Please copy every line from the following entries in which the word "concatByteArrays" appears.

----- Information given -----

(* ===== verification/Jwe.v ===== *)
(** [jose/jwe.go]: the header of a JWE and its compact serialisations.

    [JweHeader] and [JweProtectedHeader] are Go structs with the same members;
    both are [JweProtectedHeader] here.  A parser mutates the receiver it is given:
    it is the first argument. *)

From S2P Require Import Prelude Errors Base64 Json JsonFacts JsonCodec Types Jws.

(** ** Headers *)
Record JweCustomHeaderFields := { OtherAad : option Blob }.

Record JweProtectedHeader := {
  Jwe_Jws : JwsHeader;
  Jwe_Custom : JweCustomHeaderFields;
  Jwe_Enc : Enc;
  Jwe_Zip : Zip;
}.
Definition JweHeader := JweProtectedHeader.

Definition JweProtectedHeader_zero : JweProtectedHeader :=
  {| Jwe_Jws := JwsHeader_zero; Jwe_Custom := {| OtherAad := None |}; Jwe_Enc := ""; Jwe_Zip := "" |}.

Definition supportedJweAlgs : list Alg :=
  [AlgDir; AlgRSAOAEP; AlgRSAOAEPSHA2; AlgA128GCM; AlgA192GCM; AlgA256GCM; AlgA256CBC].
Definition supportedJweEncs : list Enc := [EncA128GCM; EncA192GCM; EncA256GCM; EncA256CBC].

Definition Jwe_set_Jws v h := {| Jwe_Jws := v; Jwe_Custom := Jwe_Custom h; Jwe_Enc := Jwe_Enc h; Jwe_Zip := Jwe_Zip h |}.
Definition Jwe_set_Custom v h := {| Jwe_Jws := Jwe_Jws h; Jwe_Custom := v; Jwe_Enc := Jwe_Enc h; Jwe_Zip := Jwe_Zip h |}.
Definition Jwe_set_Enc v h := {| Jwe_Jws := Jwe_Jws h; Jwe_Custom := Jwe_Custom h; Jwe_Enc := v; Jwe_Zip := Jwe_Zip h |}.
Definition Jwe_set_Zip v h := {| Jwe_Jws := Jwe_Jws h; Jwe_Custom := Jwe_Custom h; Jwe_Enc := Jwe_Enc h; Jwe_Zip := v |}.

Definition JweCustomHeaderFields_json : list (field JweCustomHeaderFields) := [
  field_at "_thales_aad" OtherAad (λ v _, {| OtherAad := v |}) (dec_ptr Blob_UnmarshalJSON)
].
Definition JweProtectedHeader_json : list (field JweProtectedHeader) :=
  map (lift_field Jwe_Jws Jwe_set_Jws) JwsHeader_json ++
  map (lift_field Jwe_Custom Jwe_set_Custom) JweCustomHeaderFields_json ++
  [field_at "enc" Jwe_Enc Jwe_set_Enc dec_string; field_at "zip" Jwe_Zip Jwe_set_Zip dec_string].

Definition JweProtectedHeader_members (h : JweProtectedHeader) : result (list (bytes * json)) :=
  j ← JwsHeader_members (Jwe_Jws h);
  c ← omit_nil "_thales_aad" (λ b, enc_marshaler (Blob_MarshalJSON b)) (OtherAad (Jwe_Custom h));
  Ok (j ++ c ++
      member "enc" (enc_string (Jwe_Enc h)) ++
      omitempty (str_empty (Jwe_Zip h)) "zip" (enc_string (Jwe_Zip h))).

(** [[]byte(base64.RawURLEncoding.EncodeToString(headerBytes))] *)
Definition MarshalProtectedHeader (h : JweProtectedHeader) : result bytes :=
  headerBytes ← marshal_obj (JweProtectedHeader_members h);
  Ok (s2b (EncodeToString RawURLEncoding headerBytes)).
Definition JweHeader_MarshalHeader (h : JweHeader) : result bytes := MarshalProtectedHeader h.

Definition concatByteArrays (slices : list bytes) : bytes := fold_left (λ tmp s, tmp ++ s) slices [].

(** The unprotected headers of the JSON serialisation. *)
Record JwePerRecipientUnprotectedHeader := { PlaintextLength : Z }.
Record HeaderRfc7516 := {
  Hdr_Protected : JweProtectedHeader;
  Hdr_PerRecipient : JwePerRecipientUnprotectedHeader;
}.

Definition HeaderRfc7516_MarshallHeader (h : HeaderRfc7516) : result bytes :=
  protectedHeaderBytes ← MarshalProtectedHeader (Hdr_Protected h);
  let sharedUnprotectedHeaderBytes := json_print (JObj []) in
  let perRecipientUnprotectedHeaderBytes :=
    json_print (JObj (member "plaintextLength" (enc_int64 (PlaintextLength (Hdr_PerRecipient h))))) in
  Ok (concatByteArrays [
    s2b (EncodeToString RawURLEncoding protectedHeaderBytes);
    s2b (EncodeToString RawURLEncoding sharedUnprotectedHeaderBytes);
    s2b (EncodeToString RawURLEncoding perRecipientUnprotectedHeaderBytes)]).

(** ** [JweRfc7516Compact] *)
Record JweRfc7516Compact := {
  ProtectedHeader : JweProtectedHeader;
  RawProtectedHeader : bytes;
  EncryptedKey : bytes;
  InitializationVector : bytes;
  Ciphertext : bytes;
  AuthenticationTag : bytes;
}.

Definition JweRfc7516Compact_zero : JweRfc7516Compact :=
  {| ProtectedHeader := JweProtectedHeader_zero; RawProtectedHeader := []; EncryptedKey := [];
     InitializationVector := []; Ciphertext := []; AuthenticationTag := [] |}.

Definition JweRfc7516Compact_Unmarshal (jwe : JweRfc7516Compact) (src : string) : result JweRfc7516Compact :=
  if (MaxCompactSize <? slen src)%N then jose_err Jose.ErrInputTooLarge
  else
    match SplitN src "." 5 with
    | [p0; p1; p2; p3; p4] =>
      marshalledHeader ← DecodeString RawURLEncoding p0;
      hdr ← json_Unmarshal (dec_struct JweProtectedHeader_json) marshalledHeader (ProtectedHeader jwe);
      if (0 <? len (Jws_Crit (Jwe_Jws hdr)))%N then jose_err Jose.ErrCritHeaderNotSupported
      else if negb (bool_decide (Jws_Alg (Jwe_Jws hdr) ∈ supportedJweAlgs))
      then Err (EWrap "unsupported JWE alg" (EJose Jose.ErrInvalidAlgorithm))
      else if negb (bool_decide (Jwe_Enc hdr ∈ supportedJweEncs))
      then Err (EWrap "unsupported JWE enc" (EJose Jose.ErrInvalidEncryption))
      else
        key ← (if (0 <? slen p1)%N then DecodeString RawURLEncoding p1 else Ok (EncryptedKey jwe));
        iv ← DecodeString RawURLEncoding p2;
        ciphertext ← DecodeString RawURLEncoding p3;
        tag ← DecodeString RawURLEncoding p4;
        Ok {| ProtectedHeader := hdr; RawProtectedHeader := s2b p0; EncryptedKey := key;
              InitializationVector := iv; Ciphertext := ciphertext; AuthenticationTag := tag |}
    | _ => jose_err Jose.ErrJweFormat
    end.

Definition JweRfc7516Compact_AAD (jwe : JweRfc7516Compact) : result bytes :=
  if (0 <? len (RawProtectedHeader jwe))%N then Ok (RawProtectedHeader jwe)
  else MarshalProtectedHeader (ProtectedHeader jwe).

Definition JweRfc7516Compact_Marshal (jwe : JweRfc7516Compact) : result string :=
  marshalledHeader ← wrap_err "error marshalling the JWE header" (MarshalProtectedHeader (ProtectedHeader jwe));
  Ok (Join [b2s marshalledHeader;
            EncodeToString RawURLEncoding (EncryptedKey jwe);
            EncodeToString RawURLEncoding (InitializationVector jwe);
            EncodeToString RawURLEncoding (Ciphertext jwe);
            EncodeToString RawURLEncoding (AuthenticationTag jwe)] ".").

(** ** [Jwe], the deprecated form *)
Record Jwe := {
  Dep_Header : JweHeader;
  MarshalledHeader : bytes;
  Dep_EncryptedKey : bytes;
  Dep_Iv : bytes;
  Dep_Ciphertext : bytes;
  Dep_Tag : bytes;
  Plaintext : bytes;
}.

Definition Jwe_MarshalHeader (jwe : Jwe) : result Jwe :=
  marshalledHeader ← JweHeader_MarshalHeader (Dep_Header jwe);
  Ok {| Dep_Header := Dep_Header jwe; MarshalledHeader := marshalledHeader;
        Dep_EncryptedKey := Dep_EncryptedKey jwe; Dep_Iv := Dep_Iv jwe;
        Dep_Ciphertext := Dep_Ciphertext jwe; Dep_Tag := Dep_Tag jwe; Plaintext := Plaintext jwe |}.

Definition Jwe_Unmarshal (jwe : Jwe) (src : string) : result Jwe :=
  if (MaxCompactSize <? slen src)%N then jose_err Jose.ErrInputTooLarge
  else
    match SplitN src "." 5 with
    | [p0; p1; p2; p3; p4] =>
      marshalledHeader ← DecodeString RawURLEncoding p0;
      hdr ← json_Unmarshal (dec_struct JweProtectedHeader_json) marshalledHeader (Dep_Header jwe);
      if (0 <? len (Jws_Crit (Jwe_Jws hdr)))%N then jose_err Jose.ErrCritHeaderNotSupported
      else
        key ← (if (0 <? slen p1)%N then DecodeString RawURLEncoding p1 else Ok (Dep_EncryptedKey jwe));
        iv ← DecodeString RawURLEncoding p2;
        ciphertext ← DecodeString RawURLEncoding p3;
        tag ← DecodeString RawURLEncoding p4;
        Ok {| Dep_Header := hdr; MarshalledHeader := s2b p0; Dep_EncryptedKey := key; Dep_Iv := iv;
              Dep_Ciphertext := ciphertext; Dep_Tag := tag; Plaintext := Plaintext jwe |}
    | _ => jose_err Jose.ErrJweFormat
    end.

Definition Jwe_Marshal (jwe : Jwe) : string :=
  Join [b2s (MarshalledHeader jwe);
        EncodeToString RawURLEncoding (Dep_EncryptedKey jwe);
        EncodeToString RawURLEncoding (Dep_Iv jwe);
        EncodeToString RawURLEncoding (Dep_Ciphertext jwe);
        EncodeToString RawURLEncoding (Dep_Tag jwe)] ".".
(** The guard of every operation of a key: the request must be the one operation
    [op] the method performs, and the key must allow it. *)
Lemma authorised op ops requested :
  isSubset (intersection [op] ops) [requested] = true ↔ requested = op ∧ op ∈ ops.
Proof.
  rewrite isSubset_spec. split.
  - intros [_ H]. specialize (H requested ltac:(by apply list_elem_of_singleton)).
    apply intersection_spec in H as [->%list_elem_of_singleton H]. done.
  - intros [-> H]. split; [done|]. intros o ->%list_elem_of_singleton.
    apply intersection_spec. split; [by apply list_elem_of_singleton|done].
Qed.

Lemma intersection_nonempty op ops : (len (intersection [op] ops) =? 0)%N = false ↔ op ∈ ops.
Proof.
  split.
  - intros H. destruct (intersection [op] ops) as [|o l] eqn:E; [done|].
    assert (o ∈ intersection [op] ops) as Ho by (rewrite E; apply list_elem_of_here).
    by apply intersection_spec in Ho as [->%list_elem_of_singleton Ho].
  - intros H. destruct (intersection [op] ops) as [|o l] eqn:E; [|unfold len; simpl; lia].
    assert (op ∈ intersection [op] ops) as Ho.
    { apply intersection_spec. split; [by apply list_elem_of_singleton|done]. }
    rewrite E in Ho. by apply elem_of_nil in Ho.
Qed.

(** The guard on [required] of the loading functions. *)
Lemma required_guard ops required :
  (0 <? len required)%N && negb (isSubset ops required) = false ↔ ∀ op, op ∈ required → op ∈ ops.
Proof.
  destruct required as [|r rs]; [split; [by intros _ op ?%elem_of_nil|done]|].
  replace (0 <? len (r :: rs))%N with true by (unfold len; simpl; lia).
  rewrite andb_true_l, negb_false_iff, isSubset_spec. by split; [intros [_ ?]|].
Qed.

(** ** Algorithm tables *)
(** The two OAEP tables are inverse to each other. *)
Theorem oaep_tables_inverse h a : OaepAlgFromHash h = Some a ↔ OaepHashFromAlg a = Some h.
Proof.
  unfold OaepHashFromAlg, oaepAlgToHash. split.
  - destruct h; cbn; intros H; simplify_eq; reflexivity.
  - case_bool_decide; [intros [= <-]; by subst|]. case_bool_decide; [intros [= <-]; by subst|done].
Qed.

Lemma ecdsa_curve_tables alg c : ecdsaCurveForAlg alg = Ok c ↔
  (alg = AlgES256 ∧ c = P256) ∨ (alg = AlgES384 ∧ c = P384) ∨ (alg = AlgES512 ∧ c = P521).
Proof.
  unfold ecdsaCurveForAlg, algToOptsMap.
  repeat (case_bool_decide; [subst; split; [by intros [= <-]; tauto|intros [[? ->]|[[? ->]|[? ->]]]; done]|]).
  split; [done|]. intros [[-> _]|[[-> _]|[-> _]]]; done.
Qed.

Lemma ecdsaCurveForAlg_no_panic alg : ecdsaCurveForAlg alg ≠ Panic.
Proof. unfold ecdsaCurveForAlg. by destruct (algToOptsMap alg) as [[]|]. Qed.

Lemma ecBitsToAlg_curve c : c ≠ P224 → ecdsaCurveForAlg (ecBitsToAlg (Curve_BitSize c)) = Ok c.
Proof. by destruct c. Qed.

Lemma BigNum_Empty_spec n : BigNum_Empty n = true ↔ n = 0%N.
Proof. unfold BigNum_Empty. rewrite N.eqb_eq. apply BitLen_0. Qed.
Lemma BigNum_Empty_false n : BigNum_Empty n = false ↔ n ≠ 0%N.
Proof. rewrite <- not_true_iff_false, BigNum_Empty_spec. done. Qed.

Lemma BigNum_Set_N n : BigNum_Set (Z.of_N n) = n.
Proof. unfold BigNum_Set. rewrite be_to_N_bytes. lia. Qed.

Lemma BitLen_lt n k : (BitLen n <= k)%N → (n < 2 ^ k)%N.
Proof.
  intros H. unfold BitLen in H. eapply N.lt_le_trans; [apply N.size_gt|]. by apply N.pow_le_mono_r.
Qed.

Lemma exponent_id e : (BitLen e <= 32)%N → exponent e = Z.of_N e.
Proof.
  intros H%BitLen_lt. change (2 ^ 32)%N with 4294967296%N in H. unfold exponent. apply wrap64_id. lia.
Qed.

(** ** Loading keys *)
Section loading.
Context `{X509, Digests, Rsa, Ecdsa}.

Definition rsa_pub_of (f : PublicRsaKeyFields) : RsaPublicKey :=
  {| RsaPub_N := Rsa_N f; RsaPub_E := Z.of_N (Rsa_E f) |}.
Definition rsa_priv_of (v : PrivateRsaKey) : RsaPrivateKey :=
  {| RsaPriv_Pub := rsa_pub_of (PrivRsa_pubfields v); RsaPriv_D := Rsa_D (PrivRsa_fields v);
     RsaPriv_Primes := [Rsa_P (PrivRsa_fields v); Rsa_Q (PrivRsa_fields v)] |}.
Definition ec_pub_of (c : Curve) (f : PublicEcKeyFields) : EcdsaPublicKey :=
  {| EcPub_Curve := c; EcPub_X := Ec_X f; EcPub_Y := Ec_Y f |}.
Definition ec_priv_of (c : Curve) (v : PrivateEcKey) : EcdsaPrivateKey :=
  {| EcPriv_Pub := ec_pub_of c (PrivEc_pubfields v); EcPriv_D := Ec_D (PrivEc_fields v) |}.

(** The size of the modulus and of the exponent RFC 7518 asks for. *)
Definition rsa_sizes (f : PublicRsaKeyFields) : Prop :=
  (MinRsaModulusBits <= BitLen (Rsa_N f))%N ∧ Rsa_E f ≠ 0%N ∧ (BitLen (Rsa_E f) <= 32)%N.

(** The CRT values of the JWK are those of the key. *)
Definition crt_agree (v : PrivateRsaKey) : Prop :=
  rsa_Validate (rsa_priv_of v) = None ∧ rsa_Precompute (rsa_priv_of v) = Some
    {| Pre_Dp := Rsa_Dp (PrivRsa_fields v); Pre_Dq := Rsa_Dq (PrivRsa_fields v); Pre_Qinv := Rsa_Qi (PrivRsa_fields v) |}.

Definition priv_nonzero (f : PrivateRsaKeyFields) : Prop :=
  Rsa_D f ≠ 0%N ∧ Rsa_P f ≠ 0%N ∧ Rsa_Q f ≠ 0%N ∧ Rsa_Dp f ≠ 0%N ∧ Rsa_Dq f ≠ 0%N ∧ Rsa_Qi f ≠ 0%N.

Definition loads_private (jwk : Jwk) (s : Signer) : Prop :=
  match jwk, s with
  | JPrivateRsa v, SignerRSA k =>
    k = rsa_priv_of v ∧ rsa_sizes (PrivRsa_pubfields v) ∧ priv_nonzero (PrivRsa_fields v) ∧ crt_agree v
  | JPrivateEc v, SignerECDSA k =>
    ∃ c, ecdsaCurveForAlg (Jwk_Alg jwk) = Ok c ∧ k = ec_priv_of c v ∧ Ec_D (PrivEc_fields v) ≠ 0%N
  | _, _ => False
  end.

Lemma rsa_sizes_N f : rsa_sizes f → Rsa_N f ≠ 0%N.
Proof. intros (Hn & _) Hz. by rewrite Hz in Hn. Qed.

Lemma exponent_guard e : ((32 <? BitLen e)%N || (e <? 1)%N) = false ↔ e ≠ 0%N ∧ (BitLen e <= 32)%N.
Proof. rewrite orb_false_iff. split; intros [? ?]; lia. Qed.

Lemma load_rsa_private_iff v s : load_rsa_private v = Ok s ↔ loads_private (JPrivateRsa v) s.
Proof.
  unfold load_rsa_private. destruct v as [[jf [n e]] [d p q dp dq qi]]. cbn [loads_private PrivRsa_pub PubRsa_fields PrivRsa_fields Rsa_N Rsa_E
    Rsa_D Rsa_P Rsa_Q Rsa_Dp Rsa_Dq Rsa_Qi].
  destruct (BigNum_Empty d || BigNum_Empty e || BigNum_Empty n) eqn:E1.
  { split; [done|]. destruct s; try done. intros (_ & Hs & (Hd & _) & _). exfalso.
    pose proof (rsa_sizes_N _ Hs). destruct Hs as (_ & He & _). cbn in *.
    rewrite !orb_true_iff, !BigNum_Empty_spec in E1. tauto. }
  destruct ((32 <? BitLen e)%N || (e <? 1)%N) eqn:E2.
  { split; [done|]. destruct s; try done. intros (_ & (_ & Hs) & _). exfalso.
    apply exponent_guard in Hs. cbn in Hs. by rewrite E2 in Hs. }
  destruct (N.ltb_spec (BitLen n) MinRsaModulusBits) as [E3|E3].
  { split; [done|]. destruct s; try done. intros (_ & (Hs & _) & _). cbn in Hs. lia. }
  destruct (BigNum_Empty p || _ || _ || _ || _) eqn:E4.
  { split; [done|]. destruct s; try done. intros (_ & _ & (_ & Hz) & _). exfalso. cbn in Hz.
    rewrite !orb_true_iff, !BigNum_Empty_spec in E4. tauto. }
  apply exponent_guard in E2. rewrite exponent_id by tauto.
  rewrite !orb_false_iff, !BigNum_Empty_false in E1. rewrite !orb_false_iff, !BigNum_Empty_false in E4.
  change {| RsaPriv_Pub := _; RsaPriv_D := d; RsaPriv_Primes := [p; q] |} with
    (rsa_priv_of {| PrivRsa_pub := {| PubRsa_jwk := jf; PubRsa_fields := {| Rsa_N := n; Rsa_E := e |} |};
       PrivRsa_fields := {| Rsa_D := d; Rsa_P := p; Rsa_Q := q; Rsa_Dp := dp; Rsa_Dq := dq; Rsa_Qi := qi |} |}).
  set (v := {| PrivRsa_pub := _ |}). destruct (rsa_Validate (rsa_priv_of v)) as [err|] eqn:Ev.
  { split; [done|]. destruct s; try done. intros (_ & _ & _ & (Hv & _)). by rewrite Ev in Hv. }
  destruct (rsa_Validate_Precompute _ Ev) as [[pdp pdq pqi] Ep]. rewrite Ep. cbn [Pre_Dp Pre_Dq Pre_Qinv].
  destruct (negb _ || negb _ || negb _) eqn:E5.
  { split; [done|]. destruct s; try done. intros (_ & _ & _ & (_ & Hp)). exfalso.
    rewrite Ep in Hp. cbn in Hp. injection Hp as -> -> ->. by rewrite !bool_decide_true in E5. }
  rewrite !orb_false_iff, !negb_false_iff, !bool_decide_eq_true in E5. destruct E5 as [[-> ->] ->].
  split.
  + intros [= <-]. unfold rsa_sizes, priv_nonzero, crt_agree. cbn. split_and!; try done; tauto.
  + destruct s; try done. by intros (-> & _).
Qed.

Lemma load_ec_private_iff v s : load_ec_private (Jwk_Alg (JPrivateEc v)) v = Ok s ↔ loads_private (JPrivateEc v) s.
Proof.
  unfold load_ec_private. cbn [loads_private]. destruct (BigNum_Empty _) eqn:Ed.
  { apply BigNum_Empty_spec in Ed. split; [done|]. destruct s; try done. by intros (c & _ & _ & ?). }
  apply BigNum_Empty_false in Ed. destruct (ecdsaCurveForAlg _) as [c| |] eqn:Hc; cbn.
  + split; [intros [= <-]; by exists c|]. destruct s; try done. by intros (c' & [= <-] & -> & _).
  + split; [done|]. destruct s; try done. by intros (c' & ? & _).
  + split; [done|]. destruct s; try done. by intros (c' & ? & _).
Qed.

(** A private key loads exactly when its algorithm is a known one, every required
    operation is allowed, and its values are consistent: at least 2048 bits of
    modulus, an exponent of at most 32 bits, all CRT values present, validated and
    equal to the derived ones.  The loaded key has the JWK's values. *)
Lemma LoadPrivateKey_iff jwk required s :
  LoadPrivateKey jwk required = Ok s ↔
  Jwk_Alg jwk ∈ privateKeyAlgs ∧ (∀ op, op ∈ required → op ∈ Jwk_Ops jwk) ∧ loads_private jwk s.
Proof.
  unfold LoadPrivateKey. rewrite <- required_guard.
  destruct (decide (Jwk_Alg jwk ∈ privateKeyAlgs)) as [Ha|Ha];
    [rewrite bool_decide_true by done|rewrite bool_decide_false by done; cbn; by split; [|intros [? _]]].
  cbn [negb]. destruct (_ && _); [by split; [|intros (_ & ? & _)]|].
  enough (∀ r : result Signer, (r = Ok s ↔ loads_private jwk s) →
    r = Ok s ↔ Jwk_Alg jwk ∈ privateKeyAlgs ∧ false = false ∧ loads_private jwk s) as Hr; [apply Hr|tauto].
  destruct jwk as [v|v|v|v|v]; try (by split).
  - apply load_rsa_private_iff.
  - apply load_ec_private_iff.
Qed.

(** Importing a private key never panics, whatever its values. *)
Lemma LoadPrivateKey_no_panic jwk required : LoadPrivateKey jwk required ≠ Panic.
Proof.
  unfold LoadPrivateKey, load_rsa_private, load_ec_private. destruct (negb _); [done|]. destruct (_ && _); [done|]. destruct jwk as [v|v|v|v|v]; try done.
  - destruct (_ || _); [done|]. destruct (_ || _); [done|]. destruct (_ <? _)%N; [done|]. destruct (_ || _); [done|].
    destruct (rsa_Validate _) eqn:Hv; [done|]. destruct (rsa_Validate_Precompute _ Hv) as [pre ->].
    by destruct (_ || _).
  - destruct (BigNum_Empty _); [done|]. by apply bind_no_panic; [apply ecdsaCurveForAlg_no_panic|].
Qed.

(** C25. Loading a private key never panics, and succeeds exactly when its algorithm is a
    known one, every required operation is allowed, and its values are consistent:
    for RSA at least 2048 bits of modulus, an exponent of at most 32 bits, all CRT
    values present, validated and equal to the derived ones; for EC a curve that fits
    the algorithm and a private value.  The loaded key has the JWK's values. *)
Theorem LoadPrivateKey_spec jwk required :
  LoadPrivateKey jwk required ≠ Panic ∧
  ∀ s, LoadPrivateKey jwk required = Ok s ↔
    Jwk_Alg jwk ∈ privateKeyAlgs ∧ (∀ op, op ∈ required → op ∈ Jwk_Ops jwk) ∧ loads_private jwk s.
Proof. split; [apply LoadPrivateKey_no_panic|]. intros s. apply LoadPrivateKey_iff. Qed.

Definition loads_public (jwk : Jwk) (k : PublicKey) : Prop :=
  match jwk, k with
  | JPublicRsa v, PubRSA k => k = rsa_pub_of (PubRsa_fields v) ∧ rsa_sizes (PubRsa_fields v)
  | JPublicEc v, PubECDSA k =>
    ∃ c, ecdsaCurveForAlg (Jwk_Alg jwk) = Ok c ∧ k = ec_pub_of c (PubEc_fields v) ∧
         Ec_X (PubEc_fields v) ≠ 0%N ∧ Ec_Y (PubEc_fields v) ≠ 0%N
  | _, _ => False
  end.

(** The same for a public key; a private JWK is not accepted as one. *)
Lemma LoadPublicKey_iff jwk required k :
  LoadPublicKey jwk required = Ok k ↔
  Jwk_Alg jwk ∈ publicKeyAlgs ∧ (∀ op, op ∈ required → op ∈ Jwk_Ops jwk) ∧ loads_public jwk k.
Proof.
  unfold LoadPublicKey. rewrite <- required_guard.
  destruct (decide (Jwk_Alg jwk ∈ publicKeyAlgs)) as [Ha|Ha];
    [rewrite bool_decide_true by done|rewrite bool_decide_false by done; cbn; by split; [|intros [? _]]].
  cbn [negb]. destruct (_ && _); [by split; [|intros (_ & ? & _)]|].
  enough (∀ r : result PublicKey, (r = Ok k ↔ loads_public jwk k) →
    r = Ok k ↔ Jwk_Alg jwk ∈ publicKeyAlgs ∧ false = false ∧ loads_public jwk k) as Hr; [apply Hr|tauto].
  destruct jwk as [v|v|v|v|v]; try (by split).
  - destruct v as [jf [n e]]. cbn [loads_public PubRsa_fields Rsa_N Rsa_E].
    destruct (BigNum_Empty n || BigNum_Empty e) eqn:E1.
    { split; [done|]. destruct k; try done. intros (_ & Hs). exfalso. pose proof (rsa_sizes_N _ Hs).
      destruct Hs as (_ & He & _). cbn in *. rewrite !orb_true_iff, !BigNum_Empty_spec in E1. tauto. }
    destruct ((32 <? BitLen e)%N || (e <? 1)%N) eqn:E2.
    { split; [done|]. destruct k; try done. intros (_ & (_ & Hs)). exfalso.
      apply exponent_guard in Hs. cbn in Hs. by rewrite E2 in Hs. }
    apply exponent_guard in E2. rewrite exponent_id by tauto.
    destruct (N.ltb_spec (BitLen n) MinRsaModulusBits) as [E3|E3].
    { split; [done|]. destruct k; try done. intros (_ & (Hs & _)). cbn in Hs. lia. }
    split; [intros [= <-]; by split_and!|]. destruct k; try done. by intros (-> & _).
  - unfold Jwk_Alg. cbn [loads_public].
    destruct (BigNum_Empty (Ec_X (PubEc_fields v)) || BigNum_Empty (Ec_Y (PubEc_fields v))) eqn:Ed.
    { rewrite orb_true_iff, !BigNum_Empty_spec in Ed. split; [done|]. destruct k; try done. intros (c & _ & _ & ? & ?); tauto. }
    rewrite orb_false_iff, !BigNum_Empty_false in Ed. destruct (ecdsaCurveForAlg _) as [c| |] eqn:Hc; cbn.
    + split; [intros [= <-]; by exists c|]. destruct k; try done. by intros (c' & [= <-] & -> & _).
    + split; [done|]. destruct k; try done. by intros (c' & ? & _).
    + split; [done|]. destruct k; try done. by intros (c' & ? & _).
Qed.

-----

Answer to the exercise
Definition concatByteArrays (slices : list bytes) : bytes := fold_left (λ tmp s, tmp ++ s) slices [].
  Ok (concatByteArrays [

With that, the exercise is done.